───── GIVEN INFORMATION ─────
(** ** Invariants under the member functions of [WeakPtr] *)

Section WeakOps.
Variable e : bool.

Lemma InvC_mono n n' cs cw m :
  InvC e n cs cw m → (n ≤ n')%nat → N.of_nat n' ≤ SIZE_MAX →
  InvC e n' cs cw m.
Proof. intros. eapply InvC_ext; eauto. Qed.

Lemma WeakPtr_ctor_shared_inv n cs cw cw' sp m w m' :
  InvC e n cs cw m → N.of_nat n < SIZE_MAX →
  (∀ b, cb sp = Some b → (0 < cs b)%nat) →
  (∀ x, cw' x = (cw x + one (cb sp) x)%nat) →
  WeakPtr_ctor_shared sp m = Some (w, m') →
  w = mkWeak (object sp) (cb sp) ∧ InvC e (S n) cs cw' m'.
Proof.
  intros HI Hn Hpos Hcw H. unfold WeakPtr_ctor_shared in H. simpl in H.
  apply bind_Some in H as ([] & m1 & H1 & H).
  apply ret_Some in H as [-> ->]. split; [done|].
  destruct (cb sp) as [b|] eqn:Hb.
  - eapply incr_weak_cnt_inv in H1 as [HI' _]; eauto.
  - apply ret_Some in H1 as [_ ->].
    eapply InvC_ext; eauto; [| lia].
    intros x. rewrite Hcw, one_None. lia.
Qed.

Lemma WeakPtr_ctor_copy_inv n cs cw cw' wptr m w m' :
  InvC e n cs cw m → N.of_nat n < SIZE_MAX →
  (∀ b, wcb wptr = Some b → (0 < cw b)%nat) →
  (∀ x, cw' x = (cw x + one (wcb wptr) x)%nat) →
  WeakPtr_ctor_copy wptr m = Some (w, m') →
  w = mkWeak (wobject wptr) (wcb wptr) ∧ InvC e (S n) cs cw' m'.
Proof.
  intros HI Hn Hpos Hcw H. unfold WeakPtr_ctor_copy in H. simpl in H.
  apply bind_Some in H as ([] & m1 & H1 & H).
  apply ret_Some in H as [-> ->]. split; [done|].
  destruct (wcb wptr) as [b|] eqn:Hb.
  - eapply incr_weak_cnt_inv in H1 as [HI' _]; eauto.
  - apply ret_Some in H1 as [_ ->].
    eapply InvC_ext; eauto; [| lia].
    intros x. rewrite Hcw, one_None. lia.
Qed.

Lemma SharedPtr_ctor_weak_inv n cs cs' cw wptr m r m' :
  InvC e n cs cw m → N.of_nat n < SIZE_MAX →
  (∀ b, wcb wptr = Some b → (0 < cs b)%nat) →
  (∀ x, cs' x = (cs x + one (wcb wptr) x)%nat) →
  SharedPtr_ctor_weak wptr m = Some (r, m') →
  r = mkShared (wobject wptr) (wcb wptr) ∧ InvC e (S n) cs' cw m'.
Proof.
  intros HI Hn Hpos Hcs H. unfold SharedPtr_ctor_weak in H. simpl in H.
  apply bind_Some in H as ([] & m1 & H1 & H).
  apply ret_Some in H as [-> ->]. split; [done|].
  destruct (wcb wptr) as [b|] eqn:Hb.
  - eapply incr_shared_cnt_inv in H1 as [HI' _]; eauto.
  - apply ret_Some in H1 as [_ ->].
    eapply InvC_ext; eauto; [| lia].
    intros x. rewrite Hcs, one_None. lia.
Qed.

(** [cw0] counts the weak handles other than [*this]. *)
Lemma WeakPtr_assign_copy_inv n cs cw0 same this wptr m r m' :
  InvC e n cs (λ x, cw0 x + one (wcb this) x)%nat m →
  N.of_nat n < SIZE_MAX →
  (∀ b, wcb wptr = Some b → (0 < cw0 b + one (wcb this) b)%nat) →
  WeakPtr_assign_copy same this wptr m = Some (r, m') →
  InvC e (S n) cs (λ x, cw0 x + one (wcb r) x)%nat m'.
Proof.
  intros HI Hn Hpos H. unfold WeakPtr_assign_copy in H.
  destruct same.
  - apply ret_Some in H as [-> ->]. eapply InvC_mono; eauto. lia.
  - apply bind_Some in H as (copy & m1 & H1 & H).
    eapply (WeakPtr_ctor_copy_inv _ _ _
              (λ x, cw0 x + one (wcb this) x + one (wcb wptr) x)%nat)
      in H1 as [-> HI1]; [| exact HI | done | done | done].
    simpl in H. apply bind_Some in H as ([] & m2 & H2 & H).
    apply ret_Some in H as [-> ->]. simpl.
    eapply (WeakPtr_clear_inv _ _ _ _
              (λ x, cw0 x + one (wcb wptr) x)%nat) in H2 as [HI2 _];
      [exact HI2 | exact HI1 |].
    intros x. simpl. lia.
Qed.

(** Move assignment between two distinct handles. *)
Lemma WeakPtr_assign_move_inv n cs cw0 this wptr m r r' m' :
  InvC e n cs (λ x, cw0 x + one (wcb this) x + one (wcb wptr) x)%nat m →
  WeakPtr_assign_move false this wptr m = Some ((r, r'), m') →
  r = mkWeak (wobject wptr) (wcb wptr) ∧ r' = mkWeak None None ∧
  InvC e n cs (λ x, cw0 x + one (wcb wptr) x)%nat m'.
Proof.
  intros HI H. unfold WeakPtr_assign_move in H. simpl in H.
  apply bind_Some in H as ([] & m2 & H2 & H).
  apply ret_Some in H as [[= -> ->] ->].
  split; [done|]. split; [done|].
  eapply WeakPtr_clear_inv in H2 as [HI2 _]; [exact HI2 | exact HI |].
  intros x. simpl. lia.
Qed.

(** Move assignment of a handle to itself changes nothing. *)
Lemma WeakPtr_assign_move_self this m r r' m' :
  WeakPtr_assign_move true this this m = Some ((r, r'), m') →
  r = mkWeak (wobject this) (wcb this) ∧ r' = r ∧ m' = m.
Proof.
  intros H. unfold WeakPtr_assign_move in H. simpl in H.
  apply bind_Some in H as ([] & m2 & H2 & H).
  apply ret_Some in H as [[= -> ->] ->].
  unfold WeakPtr_dtor, WeakPtr_clear in H2. simpl in H2.
  apply ret_Some in H2 as [_ ->]. done.
Qed.

Lemma WeakPtr_lock_inv n cs cs' cw this m r m' :
  InvC e n cs cw m → N.of_nat (S n) < SIZE_MAX →
  (∀ b, wcb this = Some b → (0 < cw b)%nat) →
  (∀ x, cs' x = (cs x + one (cb r) x)%nat) →
  WeakPtr_lock this m = Some (r, m') →
  InvC e (S (S n)) cs' cw m'.
Proof.
  intros HI Hn Hpos Hcs H. unfold WeakPtr_lock in H.
  apply bind_Some in H as (ex & m1 & H1 & H).
  unfold WeakPtr_expired in H1.
  apply bind_Some in H1 as (uc & m0 & H0 & H1).
  apply ret_Some in H1 as [-> ->].
  assert (m0 = m ∧ (uc ≠ 0 → ∀ b, wcb this = Some b → (0 < cs b)%nat))
    as [-> Hlive].
  { unfold WeakPtr_use_count in H0. destruct (wcb this) as [b|].
    - apply bind_Some in H0 as (c & m2 & Hc & H0).
      apply read_cb_Some in Hc as [Hc ->].
      apply ret_Some in H0 as [-> ->]. split; [done|].
      intros Hnz b' [= <-].
      destruct HI as [HC _].
      destruct (ci_counts _ _ _ _ HC _ _ Hc) as [Hs _]. lia.
    - apply ret_Some in H0 as [-> ->]. split; [done|]. done. }
  destruct (N.eqb_spec uc 0) as [Hz|Hnz].
  - apply ret_Some in H as [-> ->].
    eapply (InvC_ext e n (S (S n)) cs cw cs' cw m m);
      [exact HI | | done | lia | lia | done ..].
    intros x. rewrite Hcs. unfold SharedPtr_ctor_default. simpl.
    rewrite one_None. lia.
  - apply bind_Some in H as (arg & m2 & H2 & H).
    eapply (WeakPtr_ctor_copy_inv _ _ _
              (λ x, cw x + one (wcb this) x)%nat)
      in H2 as [-> HI2]; [| exact HI | lia | done | done].
    apply bind_Some in H as (r0 & m3 & H3 & H).
    apply bind_Some in H as ([] & m4 & H4 & H).
    apply ret_Some in H as [-> ->].
    pose proof (SharedPtr_ctor_weak_val _ _ _ _ H3) as ->.
    eapply (SharedPtr_ctor_weak_inv _ _ cs') in H3 as [_ HI3];
      [| exact HI2 | lia | by apply Hlive | exact Hcs].
    eapply WeakPtr_clear_inv in H4 as [HI4 _];
      [exact HI4 | exact HI3 |].
    intros x. simpl. lia.
Qed.
End WeakOps.

(** ** Invariants under the member functions of [SharedPtr]

    [rW b] counts the weak handles outside the objects that reference [b];
    the [wptr] members are counted from the memory. *)

Lemma read_wptr_Some l m w m' :
  read_wptr l m = Some (w, m') →
  w = default (mkWeak None None) (wptrs m !! l) ∧ m' = m.
Proof. unfold read_wptr. by intros [= <- <-]. Qed.

Lemma write_wptr_Some l w m u m' :
  write_wptr l w m = Some (u, m') →
  m' = mkMem (heap m) (<[l:=w]> (wptrs m)) (trace m) (next_cb m).
Proof. unfold write_wptr. by intros [= _ <-]. Qed.

Lemma one_default (o : option WeakPtr) x :
  one (wcb (default (mkWeak None None) o)) x
  = from_option (λ w, one (wcb w) x) 0%nat o.
Proof. by destruct o. Qed.

Lemma InvC_eq e n cs cw cs' cw' m :
  InvC e n cs cw m →
  (∀ x, cs' x = cs x) → (∀ x, cw' x = cw x) →
  InvC e n cs' cw' m.
Proof.
  intros HI Hs Hw. eapply InvC_ext; eauto.
  destruct HI as [HC _]. apply (ci_bound _ _ _ _ HC).
Qed.

Section SharedOps.
Variable e : bool.

Abbreviation slots m := (refs wcb (wptrs m)).

Lemma update_enable_shared_from_this_inv n cs rW this m u m' :
  InvC e n cs (λ x, rW x + slots m x)%nat m →
  N.of_nat n < SIZE_MAX →
  (∀ b, cb this = Some b → (0 < cs b)%nat) →
  update_enable_shared_from_this e this m = Some (u, m') →
  InvC e (S n) cs (λ x, rW x + slots m' x)%nat m'.
Proof.
  intros HI Hn Hpos H. unfold update_enable_shared_from_this in H.
  destruct (cb this) as [b|] eqn:Hb; [destruct e eqn:He|].
  - apply bind_Some in H as (l & m0 & Hl & H).
    assert (m0 = m) as ->.
    { destruct (object this).
      - by apply ret_Some in Hl as [_ ->].
      - apply bind_Some in Hl as (c & m1 & Hc & Hl).
        apply read_cb_Some in Hc as [_ ->].
        destruct (derived c); [discriminate|].
        by apply ret_Some in Hl as [_ ->]. }
    apply bind_Some in H as (tmp & m1 & H1 & H).
    pose proof (keeps_WeakPtr_ctor_shared _ _ _ _ H1) as Hw1.
    eapply (WeakPtr_ctor_shared_inv _ _ _ _
              (λ x, rW x + slots m x + one (cb this) x)%nat)
      in H1 as [-> HI1]; [| exact HI | done | by rewrite Hb | done].
    apply bind_Some in H as (old & m2 & H2 & H).
    apply read_wptr_Some in H2 as [-> ->].
    apply bind_Some in H as ([new tmp'] & m3 & H3 & H).
    pose proof (keeps_WeakPtr_assign_move _ _ _ _ _ _ H3) as Hw3.
    eapply (WeakPtr_assign_move_inv true _ _
              (λ x, rW x + refs wcb (delete l (wptrs m)) x)%nat)
      in H3 as (-> & -> & HI3).
    + apply bind_Some in H as ([] & m4 & H4 & H).
      apply write_wptr_Some in H4 as ->.
      unfold WeakPtr_dtor, WeakPtr_clear in H. simpl in H.
      apply ret_Some in H as [_ ->].
      eapply (InvC_ext true (S n) (S n) cs _ cs _ m3 _ HI3);
        [done | | lia | | done ..].
      * intros x. simpl. rewrite Hw3, Hw1.
        pose proof (refs_insert wcb (wptrs m) l
                      (mkWeak (object this) (cb this)) x) as Hins.
        pose proof (refs_delete wcb (wptrs m) l x) as Hdel.
        simpl in Hins. lia.
      * destruct HI3 as [HC _]. apply (ci_bound _ _ _ _ HC).
    + eapply InvC_eq; [exact HI1 | done |].
      intros x. simpl. rewrite one_default, Hw1.
      pose proof (refs_delete wcb (wptrs m) l x) as Hdel. lia.
  - apply ret_Some in H as [_ ->]. eapply InvC_mono; eauto. lia.
  - apply ret_Some in H as [_ ->]. eapply InvC_mono; eauto. lia.
Qed.

Lemma SharedPtr_ctor_copy_val shptr m r m' :
  SharedPtr_ctor_copy e shptr m = Some (r, m') →
  r = mkShared (object shptr) (cb shptr).
Proof.
  unfold SharedPtr_ctor_copy.
  intros (? & ? & _ & (? & ? & _ & [-> _]%ret_Some)%bind_Some)%bind_Some.
  done.
Qed.

Lemma SharedPtr_ctor_copy_inv n cs cs' rW shptr m r m' :
  InvC e n cs (λ x, rW x + slots m x)%nat m →
  N.of_nat (S n) < SIZE_MAX →
  (∀ b, cb shptr = Some b → (0 < cs b)%nat) →
  (∀ x, cs' x = (cs x + one (cb shptr) x)%nat) →
  SharedPtr_ctor_copy e shptr m = Some (r, m') →
  InvC e (S (S n)) cs' (λ x, rW x + slots m' x)%nat m'.
Proof.
  intros HI Hn Hpos Hcs H. unfold SharedPtr_ctor_copy in H.
  apply bind_Some in H as ([] & m1 & H1 & H).
  eapply update_enable_shared_from_this_inv in H1;
    [| exact HI | lia | done].
  apply bind_Some in H as ([] & m2 & H2 & H).
  apply ret_Some in H as [_ ->]. simpl in H2.
  destruct (cb shptr) as [b|] eqn:Hb.
  - pose proof (keeps_incr_shared_cnt _ _ _ _ H2) as Hw2.
    eapply incr_shared_cnt_inv in H2 as [HI2 _];
      [| exact H1 | lia | by apply Hpos | exact Hcs].
    rewrite Hw2. exact HI2.
  - apply ret_Some in H2 as [_ ->].
    eapply (InvC_ext e (S n) (S (S n)) cs _ cs' _ m1 _ H1);
      [| done | lia | lia | done ..].
    intros x. rewrite Hcs, one_None. lia.
Qed.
─────
> [TASK GOAL]:
Above are the records; repeat exactly the lines from the one holding "eapply (SharedPtr_ctor_weak_inv _" down to the one holding "Section SharedOps.", end lines included.

> [REPLY TO THE TASK]:
    eapply (SharedPtr_ctor_weak_inv _ _ cs') in H3 as [_ HI3];
      [| exact HI2 | lia | by apply Hlive | exact Hcs].
    eapply WeakPtr_clear_inv in H4 as [HI4 _];
      [exact HI4 | exact HI3 |].
    intros x. simpl. lia.
Qed.
End WeakOps.

(** ** Invariants under the member functions of [SharedPtr]

    [rW b] counts the weak handles outside the objects that reference [b];
    the [wptr] members are counted from the memory. *)

Lemma read_wptr_Some l m w m' :
  read_wptr l m = Some (w, m') →
  w = default (mkWeak None None) (wptrs m !! l) ∧ m' = m.
Proof. unfold read_wptr. by intros [= <- <-]. Qed.

Lemma write_wptr_Some l w m u m' :
  write_wptr l w m = Some (u, m') →
  m' = mkMem (heap m) (<[l:=w]> (wptrs m)) (trace m) (next_cb m).
Proof. unfold write_wptr. by intros [= _ <-]. Qed.

Lemma one_default (o : option WeakPtr) x :
  one (wcb (default (mkWeak None None) o)) x
  = from_option (λ w, one (wcb w) x) 0%nat o.
Proof. by destruct o. Qed.

Lemma InvC_eq e n cs cw cs' cw' m :
  InvC e n cs cw m →
  (∀ x, cs' x = cs x) → (∀ x, cw' x = cw x) →
  InvC e n cs' cw' m.
Proof.
  intros HI Hs Hw. eapply InvC_ext; eauto.
  destruct HI as [HC _]. apply (ci_bound _ _ _ _ HC).
Qed.

Section SharedOps.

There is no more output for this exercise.